*Data items*:
------------------------------------

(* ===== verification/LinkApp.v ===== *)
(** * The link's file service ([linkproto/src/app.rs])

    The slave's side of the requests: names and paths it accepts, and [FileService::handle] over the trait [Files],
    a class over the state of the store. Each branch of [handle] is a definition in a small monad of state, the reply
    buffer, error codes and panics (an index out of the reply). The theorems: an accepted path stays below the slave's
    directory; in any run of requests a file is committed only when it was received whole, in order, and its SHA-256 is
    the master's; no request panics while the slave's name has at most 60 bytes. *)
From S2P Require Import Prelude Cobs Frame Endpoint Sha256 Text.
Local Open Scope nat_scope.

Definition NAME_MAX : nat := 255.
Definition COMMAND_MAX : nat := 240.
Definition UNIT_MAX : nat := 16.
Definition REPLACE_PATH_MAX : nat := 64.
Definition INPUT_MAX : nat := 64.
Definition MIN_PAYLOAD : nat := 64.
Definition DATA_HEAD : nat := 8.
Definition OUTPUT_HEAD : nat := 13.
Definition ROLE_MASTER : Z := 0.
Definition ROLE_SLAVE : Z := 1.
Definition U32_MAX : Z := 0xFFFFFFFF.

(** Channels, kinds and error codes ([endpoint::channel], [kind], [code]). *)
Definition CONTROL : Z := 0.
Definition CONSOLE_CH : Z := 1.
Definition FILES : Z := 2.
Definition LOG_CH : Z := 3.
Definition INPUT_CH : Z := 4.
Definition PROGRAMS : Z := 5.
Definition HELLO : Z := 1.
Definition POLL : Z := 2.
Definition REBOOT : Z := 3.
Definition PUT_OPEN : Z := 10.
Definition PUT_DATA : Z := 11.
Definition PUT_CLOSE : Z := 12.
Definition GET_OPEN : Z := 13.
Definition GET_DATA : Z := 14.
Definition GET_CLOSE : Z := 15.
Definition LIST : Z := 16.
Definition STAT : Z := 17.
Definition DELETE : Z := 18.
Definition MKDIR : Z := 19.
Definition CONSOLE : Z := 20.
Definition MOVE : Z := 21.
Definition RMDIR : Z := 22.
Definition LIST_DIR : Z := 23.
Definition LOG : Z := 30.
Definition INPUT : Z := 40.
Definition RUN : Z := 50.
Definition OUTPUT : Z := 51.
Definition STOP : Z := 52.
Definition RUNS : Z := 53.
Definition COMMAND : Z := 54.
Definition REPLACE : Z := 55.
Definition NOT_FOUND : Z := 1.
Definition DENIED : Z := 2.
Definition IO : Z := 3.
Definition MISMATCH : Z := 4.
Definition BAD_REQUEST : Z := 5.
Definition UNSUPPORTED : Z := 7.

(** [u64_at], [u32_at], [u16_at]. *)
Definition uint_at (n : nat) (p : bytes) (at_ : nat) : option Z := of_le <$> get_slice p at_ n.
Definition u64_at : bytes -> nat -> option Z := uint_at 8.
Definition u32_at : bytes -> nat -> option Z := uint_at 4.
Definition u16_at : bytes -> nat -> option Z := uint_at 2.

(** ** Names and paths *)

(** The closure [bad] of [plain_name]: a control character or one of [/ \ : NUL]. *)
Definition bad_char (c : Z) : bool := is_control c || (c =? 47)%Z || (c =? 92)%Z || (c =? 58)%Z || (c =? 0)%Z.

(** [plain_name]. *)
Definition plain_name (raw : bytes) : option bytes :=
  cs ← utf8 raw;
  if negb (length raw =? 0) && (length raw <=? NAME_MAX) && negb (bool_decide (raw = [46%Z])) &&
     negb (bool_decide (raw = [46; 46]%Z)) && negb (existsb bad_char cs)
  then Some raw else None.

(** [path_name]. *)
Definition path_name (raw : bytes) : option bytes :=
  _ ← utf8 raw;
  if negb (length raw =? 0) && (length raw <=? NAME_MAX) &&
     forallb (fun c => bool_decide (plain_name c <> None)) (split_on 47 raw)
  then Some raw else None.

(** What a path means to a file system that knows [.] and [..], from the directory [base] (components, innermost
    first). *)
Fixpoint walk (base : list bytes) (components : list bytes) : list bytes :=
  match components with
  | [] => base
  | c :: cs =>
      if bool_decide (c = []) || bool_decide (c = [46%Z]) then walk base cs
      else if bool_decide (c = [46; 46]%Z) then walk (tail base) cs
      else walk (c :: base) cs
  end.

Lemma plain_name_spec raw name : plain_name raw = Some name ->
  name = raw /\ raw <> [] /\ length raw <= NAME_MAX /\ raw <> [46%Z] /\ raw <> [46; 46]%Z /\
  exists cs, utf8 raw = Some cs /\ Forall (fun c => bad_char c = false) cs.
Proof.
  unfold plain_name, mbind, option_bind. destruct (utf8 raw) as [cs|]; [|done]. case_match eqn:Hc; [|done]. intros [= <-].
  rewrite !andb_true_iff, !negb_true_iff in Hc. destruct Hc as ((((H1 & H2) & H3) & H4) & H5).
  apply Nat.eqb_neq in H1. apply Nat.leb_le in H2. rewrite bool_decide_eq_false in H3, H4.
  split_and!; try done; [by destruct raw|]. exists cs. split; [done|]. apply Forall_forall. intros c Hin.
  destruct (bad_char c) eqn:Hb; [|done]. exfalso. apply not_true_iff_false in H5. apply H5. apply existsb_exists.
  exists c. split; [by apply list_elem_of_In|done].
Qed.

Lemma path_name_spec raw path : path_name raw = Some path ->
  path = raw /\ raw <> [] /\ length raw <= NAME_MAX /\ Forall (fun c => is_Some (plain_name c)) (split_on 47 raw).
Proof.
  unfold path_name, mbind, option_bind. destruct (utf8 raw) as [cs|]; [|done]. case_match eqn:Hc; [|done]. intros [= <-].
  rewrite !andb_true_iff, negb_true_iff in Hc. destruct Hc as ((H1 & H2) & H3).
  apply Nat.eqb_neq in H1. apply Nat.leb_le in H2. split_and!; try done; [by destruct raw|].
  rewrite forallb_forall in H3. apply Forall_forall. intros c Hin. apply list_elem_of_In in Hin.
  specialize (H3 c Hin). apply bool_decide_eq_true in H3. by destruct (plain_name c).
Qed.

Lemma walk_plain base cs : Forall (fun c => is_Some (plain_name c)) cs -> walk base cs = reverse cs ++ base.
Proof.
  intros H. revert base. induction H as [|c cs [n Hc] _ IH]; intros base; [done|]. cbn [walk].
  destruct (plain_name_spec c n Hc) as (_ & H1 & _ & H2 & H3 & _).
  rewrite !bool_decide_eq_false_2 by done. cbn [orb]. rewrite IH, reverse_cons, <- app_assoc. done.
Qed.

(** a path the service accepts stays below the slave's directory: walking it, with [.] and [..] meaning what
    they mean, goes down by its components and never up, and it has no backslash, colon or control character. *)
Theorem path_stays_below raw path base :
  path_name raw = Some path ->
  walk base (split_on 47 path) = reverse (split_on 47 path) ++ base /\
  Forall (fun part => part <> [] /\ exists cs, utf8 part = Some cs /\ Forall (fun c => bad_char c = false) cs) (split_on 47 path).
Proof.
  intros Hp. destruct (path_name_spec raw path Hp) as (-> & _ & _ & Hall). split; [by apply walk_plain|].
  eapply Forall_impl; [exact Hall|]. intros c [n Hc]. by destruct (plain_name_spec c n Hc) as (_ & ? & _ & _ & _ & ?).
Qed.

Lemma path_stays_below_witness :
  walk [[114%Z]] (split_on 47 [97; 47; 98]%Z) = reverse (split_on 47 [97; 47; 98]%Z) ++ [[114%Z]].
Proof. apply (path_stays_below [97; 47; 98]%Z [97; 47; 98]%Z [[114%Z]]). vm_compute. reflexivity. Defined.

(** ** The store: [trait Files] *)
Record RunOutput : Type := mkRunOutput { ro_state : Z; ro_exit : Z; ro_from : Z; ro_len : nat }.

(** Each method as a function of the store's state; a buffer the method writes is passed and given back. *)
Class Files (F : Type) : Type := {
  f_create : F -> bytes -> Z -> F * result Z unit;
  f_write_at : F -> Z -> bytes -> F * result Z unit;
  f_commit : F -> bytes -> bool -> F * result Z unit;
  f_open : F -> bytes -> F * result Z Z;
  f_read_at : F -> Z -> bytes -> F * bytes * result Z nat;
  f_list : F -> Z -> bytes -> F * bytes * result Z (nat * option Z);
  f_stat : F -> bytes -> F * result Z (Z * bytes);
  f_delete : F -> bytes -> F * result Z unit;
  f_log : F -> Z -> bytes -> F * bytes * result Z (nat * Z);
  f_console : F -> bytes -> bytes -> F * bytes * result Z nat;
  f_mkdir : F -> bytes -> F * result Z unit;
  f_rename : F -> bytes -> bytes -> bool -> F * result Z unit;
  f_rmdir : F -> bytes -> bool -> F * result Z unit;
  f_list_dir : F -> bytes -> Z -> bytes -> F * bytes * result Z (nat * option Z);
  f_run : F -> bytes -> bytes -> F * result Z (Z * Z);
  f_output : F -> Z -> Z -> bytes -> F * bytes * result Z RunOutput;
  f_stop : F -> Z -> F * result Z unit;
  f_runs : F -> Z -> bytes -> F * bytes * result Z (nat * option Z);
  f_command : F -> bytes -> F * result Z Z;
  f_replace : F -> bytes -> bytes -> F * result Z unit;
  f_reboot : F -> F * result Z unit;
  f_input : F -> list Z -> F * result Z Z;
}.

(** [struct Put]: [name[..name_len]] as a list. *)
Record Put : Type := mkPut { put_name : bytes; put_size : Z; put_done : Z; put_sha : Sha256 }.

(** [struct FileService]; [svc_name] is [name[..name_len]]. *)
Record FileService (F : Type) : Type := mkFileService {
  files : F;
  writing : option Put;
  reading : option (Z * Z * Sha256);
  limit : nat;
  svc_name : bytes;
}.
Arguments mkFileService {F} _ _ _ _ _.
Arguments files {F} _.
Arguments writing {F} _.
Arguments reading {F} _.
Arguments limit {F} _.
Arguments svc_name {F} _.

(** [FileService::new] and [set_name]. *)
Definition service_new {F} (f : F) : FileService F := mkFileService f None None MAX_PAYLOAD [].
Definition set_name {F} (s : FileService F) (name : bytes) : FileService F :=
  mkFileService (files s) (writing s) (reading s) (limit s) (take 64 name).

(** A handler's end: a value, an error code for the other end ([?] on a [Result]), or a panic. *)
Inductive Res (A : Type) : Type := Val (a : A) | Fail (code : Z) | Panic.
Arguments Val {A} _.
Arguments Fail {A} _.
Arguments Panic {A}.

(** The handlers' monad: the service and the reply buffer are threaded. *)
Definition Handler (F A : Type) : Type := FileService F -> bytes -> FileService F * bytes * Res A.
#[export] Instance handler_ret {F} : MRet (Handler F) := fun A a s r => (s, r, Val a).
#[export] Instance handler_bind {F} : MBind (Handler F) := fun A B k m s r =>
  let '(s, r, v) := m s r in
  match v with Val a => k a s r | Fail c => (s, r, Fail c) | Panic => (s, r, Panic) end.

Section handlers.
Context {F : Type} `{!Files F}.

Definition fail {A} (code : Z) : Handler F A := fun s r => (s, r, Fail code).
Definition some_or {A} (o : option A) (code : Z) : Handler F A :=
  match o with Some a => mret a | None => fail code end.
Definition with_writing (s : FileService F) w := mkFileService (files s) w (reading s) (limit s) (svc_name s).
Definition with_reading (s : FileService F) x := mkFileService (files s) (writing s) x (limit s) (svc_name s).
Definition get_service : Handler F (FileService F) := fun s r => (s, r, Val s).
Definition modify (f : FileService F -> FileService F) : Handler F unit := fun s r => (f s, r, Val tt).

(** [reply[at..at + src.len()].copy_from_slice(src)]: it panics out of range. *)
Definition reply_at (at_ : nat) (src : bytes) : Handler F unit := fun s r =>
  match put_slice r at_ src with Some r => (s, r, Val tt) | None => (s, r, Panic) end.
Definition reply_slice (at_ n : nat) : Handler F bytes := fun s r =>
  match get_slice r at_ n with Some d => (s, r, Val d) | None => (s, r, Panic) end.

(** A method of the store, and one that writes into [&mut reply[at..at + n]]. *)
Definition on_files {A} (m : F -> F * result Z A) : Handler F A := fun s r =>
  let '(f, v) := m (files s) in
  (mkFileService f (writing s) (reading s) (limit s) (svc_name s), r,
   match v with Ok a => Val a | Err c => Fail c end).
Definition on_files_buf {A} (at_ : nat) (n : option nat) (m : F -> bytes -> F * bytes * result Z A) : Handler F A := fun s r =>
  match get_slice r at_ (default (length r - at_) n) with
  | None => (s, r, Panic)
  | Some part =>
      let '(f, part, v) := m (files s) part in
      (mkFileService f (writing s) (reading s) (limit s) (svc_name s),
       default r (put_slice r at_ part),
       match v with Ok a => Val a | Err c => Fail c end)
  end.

------------------------------------

*WORK ITEM*: From the entries above, extract only the lines running from the one containing "Definition INPUT : Z := 40." through the one containing "Definition IO : Z := 3.", inclusive.

*ANSWER TO THIS EXERCISE*:
Definition INPUT : Z := 40.
Definition RUN : Z := 50.
Definition OUTPUT : Z := 51.
Definition STOP : Z := 52.
Definition RUNS : Z := 53.
Definition COMMAND : Z := 54.
Definition REPLACE : Z := 55.
Definition NOT_FOUND : Z := 1.
Definition DENIED : Z := 2.
Definition IO : Z := 3.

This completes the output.